[[ Information given, beginning ]]

(* ===== verification/GoFlags.v ===== *)
(** Go's package flag, as far as src/cmd/awgsocks/main.go uses it: the [Parse] of a flag
    set that continues on errors, with string and boolean flags. *)

From S2P Require Import Prelude GoStrings.

(** The flags of a set, by their names: whether each is boolean. *)
Abbreviation flag_set := (list (string * bool)).

(** What was given, in order, with the text of the value, and the other arguments. *)
Record parsed := MkParsed { given : list (string * string); args_left : list string }.

Inductive flag_error := BadSyntax (s : string) | NotDefined (name : string) | HelpAsked | BadBool (name value : string) | NeedsArgument (name : string).

(** [strconv.ParseBool]. *)
Definition ParseBool (s : string) : option bool :=
  if bool_decide (s ∈ ["1"; "t"; "T"; "true"; "TRUE"; "True"]) then Some true
  else if bool_decide (s ∈ ["0"; "f"; "F"; "false"; "FALSE"; "False"]) then Some false
  else None.

Definition flag_of (fs : flag_set) (name : string) : option bool := snd <$> List.find (fun f => bool_decide (f.1 = name)) fs.

(** The name of a flag argument, without its dashes; [None] where the flags end. *)
Definition flag_name (s : string) : option string :=
  match s with
  | String "-" (String "-" "") => None
  | String "-" (String "-" r) => Some r
  | String "-" (String c r) => Some (String c r)
  | _ => None
  end.

(** [name=value]; an equals sign at the start is part of the name. *)
Definition split_value (s : string) : string * option string :=
  match s with
  | EmptyString => ("", None)
  | String c r => match Cut "=" r with Some (n, v) => (String c n, Some v) | None => (s, None) end
  end.

Definition starts_with (c : ascii) (s : string) : bool := match s with String d _ => bool_decide (d = c) | EmptyString => false end.

(** [FlagSet.Parse], one flag after the other. *)
Fixpoint Parse (fs : flag_set) (acc : list (string * string)) (args : list string) : result flag_error parsed :=
  match args with
  | [] => Ok (MkParsed acc [])
  | s :: rest =>
      match flag_name s with
      | None => Ok (MkParsed acc (if bool_decide (s = "--") then rest else s :: rest))
      | Some body =>
          if starts_with "-" body || starts_with "=" body then Err (BadSyntax s)
          else
            let '(name, value) := split_value body in
            match flag_of fs name, value with
            | None, _ => Err (if bool_decide (name = "help" \/ name = "h") then HelpAsked else NotDefined name)
            | Some true, None => Parse fs (acc ++ [(name, "true")]) rest
            | Some true, Some v =>
                match ParseBool v with
                | Some _ => Parse fs (acc ++ [(name, v)]) rest
                | None => Err (BadBool name v)
                end
            | Some false, Some v => Parse fs (acc ++ [(name, v)]) rest
            | Some false, None =>
                match rest with
                | [] => Err (NeedsArgument name)
                | v :: rest => Parse fs (acc ++ [(name, v)]) rest
                end
            end
      end
  end.

(** The value of a flag: the last one given. *)
Definition last_given (l : list (string * string)) (name : string) : option string :=
  foldl (fun v x => if bool_decide (x.1 = name) then Some x.2 else v) None l.

Definition String_flag (p : parsed) (name : string) : string := default "" (last_given (given p) name).
Definition Bool_flag (p : parsed) (name : string) : bool := default false (last_given (given p) name ≫= ParseBool).
Definition Arg0 (p : parsed) : string := match args_left p with a :: _ => a | [] => "" end.

(** ** Lemmas *)

Lemma last_given_snoc l n v name :
  last_given (l ++ [(n, v)]) name = if bool_decide (n = name) then Some v else last_given l name.
Proof. unfold last_given. by rewrite foldl_app. Qed.

(** A name that can be written after two dashes. *)
Definition plain_name (n : string) : Prop := n <> "" /\ starts_with "-" n = false /\ starts_with "=" n = false /\ split_value n = (n, None).

Lemma flag_name_long n : n <> "" -> flag_name ("--" +:+ n) = Some n.
Proof. by destruct n. Qed.

Lemma Parse_flag fs acc n rest : plain_name n ->
  Parse fs acc (("--" +:+ n) :: rest) =
  match flag_of fs n, rest with
  | None, _ => Err (if bool_decide (n = "help" \/ n = "h") then HelpAsked else NotDefined n)
  | Some true, _ => Parse fs (acc ++ [(n, "true")]) rest
  | Some false, [] => Err (NeedsArgument n)
  | Some false, v :: rest => Parse fs (acc ++ [(n, v)]) rest
  end.
Proof.
  intros (Hn & Hd & He & Hs). set (s := "--" +:+ n). pose proof (flag_name_long n Hn : flag_name s = Some n) as Hf.
  clearbody s. cbn [Parse]. rewrite Hf, Hd, He, Hs. cbn [orb]. destruct (flag_of fs n) as [[|]|]; [done| |done]. by destruct rest.
Qed.

(** An argument that is not a flag ends them. *)
Lemma Parse_positional fs acc a rest : flag_name a = None -> a <> "--" -> Parse fs acc (a :: rest) = Ok (MkParsed acc (a :: rest)).
Proof. intros Ha Hne. simpl. by rewrite Ha, bool_decide_false. Qed.
(* ===== verification/StatusText.v ===== *)
(** src/cmd/awgsocks/status.go: the status report as text, line by line.

    Counts are the machine integers of the report.  Where the code computes with float64,
    the values are rationals: [fl] rounds one to 53 significant bits, to nearest and ties
    to even, and [fixed] is the verb [%.kf] on the result. *)

From stdpp Require Import sorting.
From S2P Require Import Prelude GoStrings AwgStats Logging Ipc.

(** ** Numbers as text *)

(** [%d] of a signed integer. *)
Definition Ztoa (n : Z) : string := if n <? 0 then "-" +:+ Itoa (- n) else Itoa n.

(** The integer nearest to [p / q], ties to even. *)
Definition round_half_even (p q : Z) : Z :=
  let d := p / q in
  let r := p mod q in
  if 2 * r <? q then d else if q <? 2 * r then d + 1 else if Z.even d then d else d + 1.

(** The exponent of the last of 53 bits of [p / q]. *)
Definition ulp (p q : Z) : Z :=
  let e := Z.log2 p - Z.log2 q in
  (if (if 0 <=? e then q * 2 ^ e <=? p else q <=? p * 2 ^ (- e)) then e else e - 1) - 52.

(** The float64 nearest to the positive rational [p / q], as a rational. *)
Definition fl (p q : Z) : Z * Z :=
  if p =? 0 then (0, 1) else
  let u := ulp p q in
  if 0 <=? u then (round_half_even p (q * 2 ^ u) * 2 ^ u, 1) else (round_half_even (p * 2 ^ (- u)) q, 2 ^ (- u)).

Definition fl_mul (x y : Z * Z) : Z * Z := fl (x.1 * y.1) (x.2 * y.2).
Definition fl_div (x y : Z * Z) : Z * Z := fl (x.1 * y.2) (x.2 * y.1).

(** [%.1f] and [%.0f] of a non-negative number. *)
Definition tenths (x : Z * Z) : Z := round_half_even (x.1 * 10) x.2.
Definition fixed1 (x : Z * Z) : string := Itoa (tenths x / 10) +:+ "." +:+ Itoa (tenths x mod 10).
Definition fixed0 (x : Z * Z) : string := Itoa (round_half_even x.1 x.2).

(** ** The values of the report *)

Definition yesNo (b : bool) : string := if b then "yes" else "no".

Definition orDash (s : string) : string := if bool_decide (TrimSpace s = "") then "-" else s.

Definition shortCommit (c : string) : string := if 12 <? len c then String.substring 0 12 c else c.

(** [humanBytes].  The loop is [unit_of]: the divisor, which is a uint64, and the exponent.
    The quotient of a float64 by a power of two that is not tiny is exact, so only the
    conversion of the count rounds.  [None] is an index out of range. *)
Fixpoint unit_of (fuel : nat) (v div : Z) (exp : nat) : option (Z * nat) :=
  match fuel with
  | O => None
  | S fuel => if 1024 <=? v then unit_of fuel (v / 1024) ((div * 1024) mod 2 ^ 64) (S exp) else Some (div, exp)
  end.

Definition unit_chars : list string := ["K"; "M"; "G"; "T"; "P"; "E"].

Definition humanBytes (n : Z) : option string :=
  if n <? 1024 then Some (Itoa n +:+ " B") else
  '(div, exp) ← unit_of 7 (n / 1024) 1024 0;
  c ← unit_chars !! exp;
  let x := fl n 1 in
  Some (fixed1 (x.1, x.2 * div) +:+ " " +:+ c +:+ "iB").

Definition human (n : Z) : string := default "panic" (humanBytes n).

Definition resolvesItselfAfter : Z := 20.

Definition formatFailed (s : SocksStatus) : string :=
  if ss_Failed s =? 0 then "0"
  else Ztoa (ss_Failed s) +:+ " (" +:+ Ztoa (ss_Unresolved s) +:+ " names not resolved, " +:+
       Ztoa (ss_Failed s - ss_Unresolved s) +:+ " could not connect)".

Definition formatUDP (s : SocksStatus) : string :=
  if negb (ss_UDPEnabled s) then "disabled (UDP cannot pass through the proxy)"
  else if (ss_UDPAssociations s =? 0) && (ss_UDPDatagramsUp s =? 0) && (ss_UDPDatagramsDown s =? 0)
  then "enabled, not used yet"
  else "enabled, " +:+ Ztoa (ss_UDPAssociations s) +:+ " active associations, " +:+ Itoa (ss_UDPDatagramsUp s) +:+
       " sent / " +:+ Itoa (ss_UDPDatagramsDown s) +:+ " received datagrams (" +:+ human (ss_UDPBytesUp s) +:+ " / " +:+
       human (ss_UDPBytesDown s) +:+ ")" +:+
       (if 0 <? ss_UDPDropped s then ", " +:+ Itoa (ss_UDPDropped s) +:+ " dropped" else "").

(** The sums are those of uint64. *)
Definition formatDNSCache (c : DNSCacheStatus) (local : bool) : string :=
  let total := (dc_Hits c + dc_Misses c + dc_Coalesced c) mod 2 ^ 64 in
  if total =? 0 then "no lookups yet"
  else
    let where_ := if local then "local" else "tunnel" in
    let saved := (dc_Hits c + dc_Coalesced c) mod 2 ^ 64 in
    Ztoa (dc_Entries c) +:+ " entries, " +:+ Itoa (dc_Hits c) +:+ " hits, " +:+ Itoa (dc_Coalesced c) +:+ " coalesced, " +:+
    Itoa (dc_Misses c) +:+ " " +:+ where_ +:+ " queries (" +:+
    fixed0 (fl_div (fl_mul (fl saved 1) (100, 1)) (fl total 1)) +:+ "% saved)".

(** [time.Duration.Round(time.Second)], in seconds, and the text of whole seconds. *)
Definition round_seconds (d : Z) : Z := if d <? 0 then - ((- d + 5 * 10 ^ 8) / 10 ^ 9) else (d + 5 * 10 ^ 8) / 10 ^ 9.

Definition seconds_String (s : Z) : string :=
  let a := Z.abs s in
  let sec := Itoa (a mod 60) +:+ "s" in
  let m := Itoa (a / 60 mod 60) +:+ "m" +:+ sec in
  (if s <? 0 then "-" else "") +:+
  (if a <? 60 then sec else if a <? 3600 then m else Itoa (a / 3600) +:+ "h" +:+ m).

Definition duration_text (d : Z) : string := seconds_String (round_seconds d).

Section Report.
(** The local time as text, the time of the report, and the text of a warning. *)
Variable Format : Z -> string.
Variable now : Z.
Context {w : Type}.
Variable warning_text : w -> string.

Definition formatTime (t : Z) : string :=
  if IsZero t then "never" else Format t +:+ " (" +:+ duration_text (now - t) +:+ " ago)".

(** The parameters in force, sorted, over the keys in the order the map gave them. *)
Definition params_line (keys : list string) (m : gmap string string) : string :=
  Join ((fun k => ToUpper k +:+ "=" +:+ default "" (m !! k)) <$> merge_sort name_le keys) " ".

Definition socks_lines (s : SocksStatus) : list string :=
  [""; "== SOCKS5 ==";
   "Listen address    : " +:+ ss_Listen s;
   "Listening         : " +:+ yesNo (ss_Listening s);
   "Active sessions   : " +:+ Ztoa (ss_Active s);
   "Total sessions    : " +:+ Ztoa (ss_Total s);
   "Rejected          : " +:+ Ztoa (ss_Rejected s) +:+ " (non-loopback or over the limit)";
   "Failed requests   : " +:+ formatFailed s;
   "Hostname requests : " +:+ Ztoa (ss_Hostnames s)] ++
  (if (resolvesItselfAfter <=? ss_Total s) && (ss_Hostnames s =? 0)
   then ["                    no program sent a hostname: they resolve names themselves,";
         "                    outside the proxy and its DNS. Turn on remote DNS in them";
         "                    (Firefox: Proxy DNS when using SOCKS v5)"]
   else []) ++
  ["Relayed           : " +:+ human (ss_BytesUp s) +:+ " sent / " +:+ human (ss_BytesDown s) +:+ " received";
   "UDP ASSOCIATE     : " +:+ formatUDP s].

Definition is_nil {A} (l : list A) : bool := match l with [] => true | _ => false end.

Definition tunnel_lines (keys : list string) (t : TunnelStatus) : list string :=
  [""; "== AmneziaWG tunnel =="; "State             : " +:+ orDash (ts_State t)] ++
  (if bool_decide (ts_PausedBy t = "") then []
   else ["Paused            : this configuration is connected on the Windows adapter " +:+ ts_PausedBy t +:+ ",";
         "                    resumes when that adapter disconnects"]) ++
  ["Endpoint          : " +:+ orDash (ts_Endpoint t);
   "Last handshake    : " +:+ formatTime (ts_LastHandshake t);
   "Sent              : " +:+ human (ts_TxBytes t);
   "Received          : " +:+ human (ts_RxBytes t);
   "Reconnects        : " +:+ Ztoa (ts_Reconnects t);
   "Last error        : " +:+ orDash (ts_LastError t);
   "Tunnel addresses  : " +:+ orDash (Join (ts_Addresses t) ", ");
   (if is_nil (ts_LocalDNS t) then "In-tunnel DNS     : " +:+ orDash (Join (ts_DNS t) ", ")
    else "Local DNS         : " +:+ Join (ts_LocalDNS t) ", " +:+ " (this PC, outside the tunnel)");
   "MTU               : " +:+ Ztoa (ts_MTU t);
   "AllowedIPs        : " +:+ orDash (Join (ts_AllowedIPs t) ", ");
   "DNS cache         : " +:+ formatDNSCache (ts_DNSCache t) (negb (is_nil (ts_LocalDNS t)));
   "AWG generation    : " +:+ orDash (ts_Generation t)] ++
  (if is_nil keys then [] else ["Active AWG params : " +:+ params_line keys (ts_AWGParams t)]).

Definition version_lines (v : VersionStatus) : list string :=
  [""; "== Versions ==";
   "AWGSocks          : " +:+ vs_AWGSocks v;
   "AmneziaWG         : " +:+ vs_AmneziaWGGo v +:+ " (commit " +:+ shortCommit (vs_AmneziaWGCommit v) +:+ ")";
   "AWG conf parser   : " +:+ vs_AWGParser v +:+ " (commit " +:+ shortCommit (vs_AWGParserCommit v) +:+ ")";
   "Wintun            : " +:+ vs_Wintun v;
   "Go                : " +:+ vs_GoVersion v;
   "UDP bind          : " +:+ orDash (vs_UDPBind v);
   "Windows routes    : " +:+ vs_SystemRouteState v].

(** [printStatus], with the keys of the parameters in the order the map gives them. *)
Definition printStatus (keys : list string) (st : Status w) : list string :=
  ["== AWGSocks =="; "Service state     : " +:+ st_Service st] ++
  (match st_Uptime st with Some d => ["Uptime            : " +:+ duration_text d] | None => [] end) ++
  ["Configuration     : " +:+ st_ConfigPath st] ++
  socks_lines (st_Socks5 st) ++ tunnel_lines keys (st_Tunnel st) ++ version_lines (st_Versions st) ++
  (if is_nil (st_Warnings st) then []
   else [""; "== Warnings =="] ++ ((fun x => "- " +:+ warning_text x) <$> st_Warnings st)).
End Report.

Example humanBytes_ex :
  human 1023 = "1023 B" /\ human 1536 = "1.5 KiB" /\ human 5000000000 = "4.7 GiB" /\ human (2 ^ 64 - 1) = "16.0 EiB".
Proof. by vm_compute. Qed.

Example formatDNSCache_ex : formatDNSCache (MkDNSCacheStatus 2 3 0 3) true = "3 entries, 2 hits, 0 coalesced, 3 local queries (40% saved)".
Proof. by vm_compute. Qed.

Example duration_text_ex : duration_text 3661400000000 = "1h1m1s" /\ duration_text 59600000000 = "1m0s" /\ duration_text 0 = "0s".
Proof. by vm_compute. Qed.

[[ Information given, end ]]

# Exercise prompt
All lines above from the one with "if 2 * r <? q" to the one with "let e := Z.log2 p - Z.log2 q in", inclusive, should be copied exactly, and no other lines.

# Finished task
  if 2 * r <? q then d else if q <? 2 * r then d + 1 else if Z.even d then d else d + 1.

(** The exponent of the last of 53 bits of [p / q]. *)
Definition ulp (p q : Z) : Z :=
  let e := Z.log2 p - Z.log2 q in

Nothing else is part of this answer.